## Exercise goal
Copy out, exactly, the first line of the entries below and every line after it through the one containing "decides the outcome".
————————
(** * removebg: a shallow embedding of [removebg/removebg.py]

    The client class [RemoveBg] validates its options, builds one form
    request, posts it once through the session it holds, and either returns
    the bytes, writes them to a file, or logs an error.

    Python values are modelled as the code uses them:
    - the five enumerated options, [roi], [scale], [position] are [str];
    - [shadow], [semitransparency] are only tested for truth, so they are
      arbitrary scalar values ([value]);
    - [crop], [bg], [bg_type], [new_file_name] are [Optional[str]];
    - a dict is a [gmap] from its string keys;
    - raising is the left summand of the result, and the state that the
      call has built up so far survives a raise (logs, open handles,
      recorded posts).

    What lies outside the module is a parameter of the model: the session
    decides the outcome of a post from the request, and the host decides
    which files open and how a write ends. Closing a handle marks it closed
    and does not fail. [str.lower] is described on strings of ASCII
    characters only; what is stated of a lower-cased title is stated for
    ASCII titles. *)

From Stdlib Require Import ZArith String Ascii List Bool Lia.
From stdpp Require Import base option list gmap strings fin_maps.

Local Open Scope Z_scope.
Local Open Scope string_scope.
Local Open Scope list_scope.

(** ** Python values *)

Inductive value :=
| VNone
| VBool (b : bool)
| VInt (z : Z)
| VStr (s : string).

(** Truth value testing of [if x] / [x and y]. *)
Definition truthy (v : value) : bool :=
  match v with
  | VNone => false
  | VBool b => b
  | VInt z => negb (z =? 0)%Z
  | VStr s => negb (bool_decide (s = ""))
  end.

(** Truth of an [Optional[str]]: [None] and the empty string are false. *)
Definition truthy_str (o : option string) : bool :=
  match o with
  | None => false
  | Some s => negb (bool_decide (s = ""))
  end.

(** An [Optional[str]] as it is stored in a dict. *)
Definition of_opt (o : option string) : value :=
  match o with
  | None => VNone
  | Some s => VStr s
  end.

(** [str.lower] on a string of ASCII characters: the letters A-Z become
    a-z and every other character is kept. On other strings Python lowers
    the cased letters of all of Unicode, which this function does not
    describe. *)
Definition lower_ascii (c : ascii) : ascii :=
  let n := nat_of_ascii c in
  if ((65 <=? n) && (n <=? 90))%nat then ascii_of_nat (n + 32) else c.

Fixpoint lower (s : string) : string :=
  match s with
  | EmptyString => EmptyString
  | String c s' => String (lower_ascii c) (lower s')
  end.

(** ** Exceptions *)

Inductive exn :=
| ValueError (msg : string)
| OSError (path : string)
| RequestException (msg : string)
| HTTPError (status : Z)
| AttributeError (msg : string)
| KeyError (msg : string)
| IndexError (msg : string)
| TypeError (msg : string).

Definition is_ValueError (e : exn) : bool :=
  match e with
  | ValueError _ => true
  | _ => false
  end.

(** ** A state and exception monad

    [M S A] is a computation over a state [S] that returns an [A] or raises;
    the state is kept in both cases. *)

Definition result (A : Type) : Type := (exn + A)%type.

Definition M (S A : Type) : Type := S -> result A * S.

Definition ret {S A} (a : A) : M S A := fun s => (inr a, s).

Definition raise {S A} (e : exn) : M S A := fun s => (inl e, s).

Definition bind {S A B} (m : M S A) (k : A -> M S B) : M S B :=
  fun s =>
    match m s with
    | (inr a, s1) => k a s1
    | (inl e, s1) => (inl e, s1)
    end.

Definition gets {S A} (f : S -> A) : M S A := fun s => (inr (f s), s).

Definition modify {S} (f : S -> S) : M S unit := fun s => (inr tt, f s).

(** [try: body finally: fin]. The clause [fin] runs on every exit of [body];
    an exception of [fin] replaces the outcome of [body]. *)
Definition try_finally {S A} (body : M S A) (fin : M S unit) : M S A :=
  fun s =>
    let '(r, s1) := body s in
    match fin s1 with
    | (inr _, s2) => (r, s2)
    | (inl e, s2) => (inl e, s2)
    end.

(** [try: body except C as ex: handler], where [catches] decides the
    classes [C]. *)
Definition try_except {S A} (body : M S A) (catches : exn -> bool)
    (handler : exn -> M S A) : M S A :=
  fun s =>
    match body s with
    | (inl e, s1) => if catches e then handler e s1 else (inl e, s1)
    | ok => ok
    end.

(** [except Exception] catches every class modelled here. *)
Definition Exception (e : exn) : bool := true.

Declare Scope py_scope.
Delimit Scope py_scope with py.
Notation "x <- m ;; k" := (bind m (fun x => k))
  (at level 100, m at next level, right associativity) : py_scope.
Notation "m ;; k" := (bind m (fun _ => k))
  (at level 100, right associativity) : py_scope.
Local Open Scope py_scope.

(** ** Validation: [_check_arguments] *)

Definition _check_arguments {S} (size type type_level format channels : string)
    : M S unit :=
  if negb (bool_decide (size ∈
       ["auto"; "preview"; "small"; "regular"; "medium"; "hd";
        "full"; "4k"]))
  then raise (ValueError "size argument wrong")
  else if negb (bool_decide (type ∈
       ["auto"; "person"; "product"; "animal"; "car";
        "car_interior"; "car_part"; "transportation"; "graphics";
        "other"]))
  then raise (ValueError "type argument wrong")
  else if negb (bool_decide (type_level ∈ ["none"; "latest"; "1"; "2"]))
  then raise (ValueError "type_level argument wrong")
  else if negb (bool_decide (format ∈ ["jpg"; "zip"; "png"; "auto"]))
  then raise (ValueError "format argument wrong")
  else if negb (bool_decide (channels ∈ ["rgba"; "alpha"]))
  then raise (ValueError "channels argument wrong")
  else ret tt.

(** ** Request assembly: [_build_common_data] *)

Definition py_bool_str (b : bool) : value :=
  if b then VStr "true" else VStr "false".

Definition _build_common_data (size type type_level format roi : string)
    (crop : option string) (scale position channels : string)
    (shadow semitransparency : value) : gmap string value :=
  <["semitransparency" := py_bool_str (truthy semitransparency)]>
  (<["add_shadow" := py_bool_str (truthy shadow)]>
  (<["channels" := VStr channels]>
  (<["position" := VStr position]>
  (<["scale" := VStr scale]>
  (<["crop_margin" := of_opt crop]>
  (<["crop" := py_bool_str (truthy_str crop)]>
  (<["roi" := VStr roi]>
  (<["format" := VStr format]>
  (<["type_level" := VStr type_level]>
  (<["type" := VStr type]>
  (<["size" := VStr size]> ∅))))))))))).

(** ** Responses and requests of the HTTP session *)

(** A parsed JSON document (numbers are kept to the integers). *)
#[warnings="-register-all"] Inductive json :=
| JNull
| JBool (b : bool)
| JNum (z : Z)
| JStr (s : string)
| JArr (l : list json)
| JObj (kv : list (string * json)).

(** What the code reads of a [requests.Response]: [status_code], [content],
    and [json()], which is [None] here when it raises [ValueError]. *)
Record Response := {
  status_code : Z;
  content : list Byte.byte;
  json_body : option json
}.

(** [requests.codes.ok] *)
Definition codes_ok : Z := 200.

Definition API_ENDPOINT : string := "https://api.remove.bg/v1.0/removebg".

(** The arguments of one [session.post]. An uploaded file is the index of its
    handle; [files=None] is [None]. *)
Record Request := {
  req_url : string;
  req_files : option (gmap string nat);
  req_data : gmap string value;
  req_headers : gmap string string;
  req_timeout : Z
}.

(** A post either raises in the transport or returns a response. *)
Inductive post_outcome :=
| Raises (msg : string)
| Responds (r : Response).

(** The client object: [__api_key], [_timeout] (whole seconds) and
    [_session], of which only [post] is used. *)
Record RemoveBg := {
  __api_key : string;
  _timeout : Z;
  _session : Request -> post_outcome
}.

Definition DEFAULT_TIMEOUT : Z := 30.

(** [RemoveBg(api_key, error_log_file, timeout, session)]. The logging
    handlers that the constructor installs are not part of the model: every
    [_logger.error] call is kept in the log of the world. *)
Definition __init__ (api_key : string) (timeout : option Z)
    (session : Request -> post_outcome) : RemoveBg :=
  {| __api_key := api_key;
     _timeout := default DEFAULT_TIMEOUT timeout;
     _session := session |}.
Definition reference_to (name json : string) : ModelField :=
  {| f_Name := name; f_Type := json; f_InternalType := json; f_JSONName := name;
     f_JSONType := json +:+ "JSON"; f_IsMessage := true; f_IsRepeated := false;
     f_IsMap := false; f_MapKeyField := None; f_MapValueField := None |}.

Definition Svc_Call (arg input output : string) : Service :=
  {| s_Name := "Svc"; s_Package := "pkg";
     s_Methods := [ {| sm_Name := "call"; sm_Path := "Call"; sm_InputArg := arg;
                       sm_InputType := input; sm_OutputType := output |} ] |}.

(** The context of [cyclic_file], with the CanMarshal flags of A and B
    left open. *)
Definition cyclic_ctx (marshalA marshalB : bool) : APIContext :=
  {| store :=
       [ {| m_Name := "A"; m_Primitive := false;
            m_Fields := [reference_to "b" "B"];
            m_CanMarshal := marshalA; m_CanUnmarshal := false |};
         {| m_Name := "B"; m_Primitive := false;
            m_Fields := [reference_to "a" "A"];
            m_CanMarshal := marshalB; m_CanUnmarshal := false |};
         {| m_Name := "E"; m_Primitive := false; m_Fields := [];
            m_CanMarshal := false; m_CanUnmarshal := true |};
         {| m_Name := "Date"; m_Primitive := true; m_Fields := [];
            m_CanMarshal := false; m_CanUnmarshal := false |} ];
     Models := [0; 1; 2; 3]%nat;
     Services := [Svc_Call "a" "A" "E"];
     Imports := transport_imports
                ++ [encoding_import; {| Path := "cyc.pb.dart" |}];
     modelLookup := <["Date" := 3%nat]> (<["E" := 2%nat]> (<["B" := 1%nat]>
                      (<["A" := 0%nat]> ∅))) |}.

(** message A { B b = 1; }  message B {}  rpc Call(A) returns (A) *)
Definition chain_file : FileDescriptorProto :=
  rpc_file "chain.proto"
    [ message "A" [message_field "b" ".pkg.B" LABEL_OPTIONAL]; message "B" [] ]
    ".pkg.A" ".pkg.A" [].

(** message M { common.Other x = 1; }  message Ack {}, with Other
    declared in the imported common.proto;  rpc Call(M) returns (Ack),
    and the same with input and output exchanged. *)
Definition imported_type_messages : list DescriptorProto :=
  [ message "M" [message_field "x" ".common.Other" LABEL_OPTIONAL];
    message "Ack" [] ].

Definition imported_type_in_file : FileDescriptorProto :=
  rpc_file "m.proto" imported_type_messages ".pkg.M" ".pkg.Ack" ["common.proto"].

Definition imported_type_out_file : FileDescriptorProto :=
  rpc_file "m.proto" imported_type_messages ".pkg.Ack" ".pkg.M" ["common.proto"].

(** message A { B b = 1; }  message B { repeated C cs = 1; }  message C {}
    rpc Call(A) returns (C), and rpc Call(B) returns (C) *)
Definition nested_list_messages : list DescriptorProto :=
  [ message "A" [message_field "b" ".pkg.B" LABEL_OPTIONAL];
    message "B" [message_field "cs" ".pkg.C" LABEL_REPEATED];
    message "C" [] ].

Definition list_at_depth_file : FileDescriptorProto :=
  rpc_file "n.proto" nested_list_messages ".pkg.A" ".pkg.C" [].

Definition list_at_top_file : FileDescriptorProto :=
  rpc_file "n.proto" nested_list_messages ".pkg.B" ".pkg.C" [].

(** message Event { repeated google.protobuf.Timestamp stamps = 1; }
    message Query {}  rpc Call(Query) returns (Event) *)
Definition stamps_field : FieldDescriptorProto :=
  message_field "stamps" ".google.protobuf.Timestamp" LABEL_REPEATED.

Definition stamps_file : FileDescriptorProto :=
  rpc_file "ev.proto"
    [ message "Event" [stamps_field]; message "Query" [] ]
    ".pkg.Query" ".pkg.Event" ["google/protobuf/timestamp.proto"].

(** message Reply {}  rpc Call(common.Date) returns (Reply), with Date
    declared in the imported common.proto. *)
Definition imported_date_file : FileDescriptorProto :=
  rpc_file "r.proto" [ message "Reply" [] ] ".common.Date" ".pkg.Reply"
    ["common.proto"].
Lemma query_allocates_one_block_witness :
  let t := simulated_cuda ["A100"; "V100"]%string nowhere nowhere in
  (exists r s',
      iree_hal_cuda_driver_query_available_devices
        (simulated_env t) (simulated_driver t 0) generous heap_with_driver
      = Some (r, s'))
  /\ forall r s',
      iree_hal_cuda_driver_query_available_devices
        (simulated_env t) (simulated_driver t 0) generous heap_with_driver
      = Some (r, s') ->
      exists b tail,
        host_log s' = host_log heap_with_driver ++ EvMalloc 248 b :: tail.
Proof.
  intros t.
  assert (HS : 0 <= sizeof_device_info (simulated_env t) < 2 ^ 32)
    by (cbv; split; [discriminate|reflexivity]).
  assert (HN : 0 <= 2 < 2 ^ 31) by (cbv; split; [discriminate|reflexivity]).
  pose proof (query_allocates_one_block
                (simulated_env t) (simulated_driver t 0) generous t 2
                heap_with_driver HS HN eq_refl eq_refl) as [W1 W2].
  split.
  - apply W1. apply simulated_terminated.
  - intros r s' H. destruct (W2 r s' H) as (b & tail & Hlog & _).
    exists b, tail. exact Hlog.
Defined.

(** ** Driver construction *)

Lemma remove_block_fresh (b : nat) (l : list (nat * Z)) :
  (forall b' sz, In (b', sz) l -> (b' < b)%nat) -> remove_block b l = l.
Proof.
  induction l as [|[b' sz] l IH]; intros H; simpl.
  - reflexivity.
  - assert ((b' =? b)%nat = false) as ->
      by (apply Nat.eqb_neq; specialize (H b' sz (or_introl eq_refl)); lia).
    simpl. f_equal. apply IH. intros b2 sz2 Hin. apply (H b2 sz2).
    right. exact Hin.
Qed.

(** The allocator refused the driver block. *)
Lemma create_alloc_failed env ident options alloc s :
  let total := to_size (sizeof_driver env + Z.of_nat (length ident)) in
  iree_status_is_ok (alloc_status alloc total) = false ->
  iree_hal_cuda_driver_create env ident options alloc s
  = Some ((alloc_status alloc total, None),
          mk_state (host_log s ++ [EvMalloc total None]) (live s)
                   (next_block s) (cu_log s) (mem s)).
Proof.
  intros total Ha.
  unfold iree_hal_cuda_driver_create, iree_hal_cuda_driver_create_internal.
  fold total. unfold bind at 1. unfold iree_allocator_malloc.
  rewrite Ha. cbn. rewrite Ha. reflexivity.
Qed.

(** The driver block was granted and the symbols loaded. *)
Lemma create_loaded env ident options alloc s :
  let total := to_size (sizeof_driver env + Z.of_nat (length ident)) in
  iree_status_is_ok (alloc_status alloc total) = true ->
  iree_status_is_ok (library_status env) = true ->
  iree_hal_cuda_driver_create env ident options alloc s
  = Some ((iree_ok_status,
           Some (mk_driver
                   (next_block s)
                   (iree_hal_resource_initialize iree_hal_cuda_driver_vtable)
                   alloc
                   (mk_string_view
                      (Some (mk_pointer (next_block s)
                                        (total - Z.of_nat (length ident))))
                      (Z.of_nat (length ident)))
                   (opt_default_device_index options)
                   (Some (library_symbols env)))),
          after_identifier env ident s [EvLoadSymbols true]
                           ((next_block s, total) :: live s)).
Proof.
  intros total Ha Hl.
  unfold iree_hal_cuda_driver_create, iree_hal_cuda_driver_create_internal,
    after_identifier.
  fold total. unfold bind at 1. unfold iree_allocator_malloc.
  rewrite Ha. cbn. unfold load_symbols. rewrite Hl. run.
  rewrite <- app_assoc. reflexivity.
Qed.

(** The driver block was granted and loading the symbols failed. *)
Lemma create_load_failed env ident options alloc s :
  let total := to_size (sizeof_driver env + Z.of_nat (length ident)) in
  iree_status_is_ok (alloc_status alloc total) = true ->
  iree_status_is_ok (library_status env) = false ->
  iree_hal_cuda_driver_create env ident options alloc s
  = Some ((library_status env, None),
          after_identifier env ident s
            [EvLoadSymbols false; EvUnloadSymbols false;
             EvFree (Some (next_block s))]
            (remove_block (next_block s) ((next_block s, total) :: live s))).
Proof.
  intros total Ha Hl.
  unfold iree_hal_cuda_driver_create, iree_hal_cuda_driver_create_internal,
    after_identifier.
  fold total. unfold bind at 1. unfold iree_allocator_malloc.
  rewrite Ha. cbn. unfold load_symbols. rewrite Hl. run.
  rewrite Hl. cbn.
  unfold iree_hal_driver_release, iree_hal_cuda_driver_destroy,
    unload_symbols, iree_allocator_free. run.
  rewrite <- !app_assoc. reflexivity.
Qed.

(** C6: whatever the identifier and the options, if loading the symbol
    table fails during driver creation, the driver under construction is
    released: symbols are unloaded, on a table that never loaded, and then
    the one block is freed; the load failure is the status returned, no
    driver is stored for the caller and the outstanding allocations are
    those from before the call. *)
Theorem create_releases_driver_when_load_fails env ident options alloc s :
  let total := to_size (sizeof_driver env + Z.of_nat (length ident)) in
  iree_status_is_ok (alloc_status alloc total) = true ->
  iree_status_is_ok (library_status env) = false ->
  heap_wf s ->
  exists s',
    iree_hal_cuda_driver_create env ident options alloc s
    = Some ((library_status env, None), s')
    /\ host_log s'
       = host_log s ++ [EvMalloc total (Some (next_block s));
                        EvLoadSymbols false; EvUnloadSymbols false;
                        EvFree (Some (next_block s))]
    /\ live s' = live s.
Proof.
  intros total Ha Hl Hwf.
  rewrite (create_load_failed env ident options alloc s Ha Hl).
  eexists. split; [reflexivity|]. split; [reflexivity|].
  unfold after_identifier. cbn [live]. unfold remove_block. cbn [filter fst].
  rewrite Nat.eqb_refl. cbn [negb].
  apply remove_block_fresh. exact Hwf.
Qed.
————————
## Answer
(** * removebg: a shallow embedding of [removebg/removebg.py]

    The client class [RemoveBg] validates its options, builds one form
    request, posts it once through the session it holds, and either returns
    the bytes, writes them to a file, or logs an error.

    Python values are modelled as the code uses them:
    - the five enumerated options, [roi], [scale], [position] are [str];
    - [shadow], [semitransparency] are only tested for truth, so they are
      arbitrary scalar values ([value]);
    - [crop], [bg], [bg_type], [new_file_name] are [Optional[str]];
    - a dict is a [gmap] from its string keys;
    - raising is the left summand of the result, and the state that the
      call has built up so far survives a raise (logs, open handles,
      recorded posts).

    What lies outside the module is a parameter of the model: the session
    decides the outcome of a post from the request, and the host decides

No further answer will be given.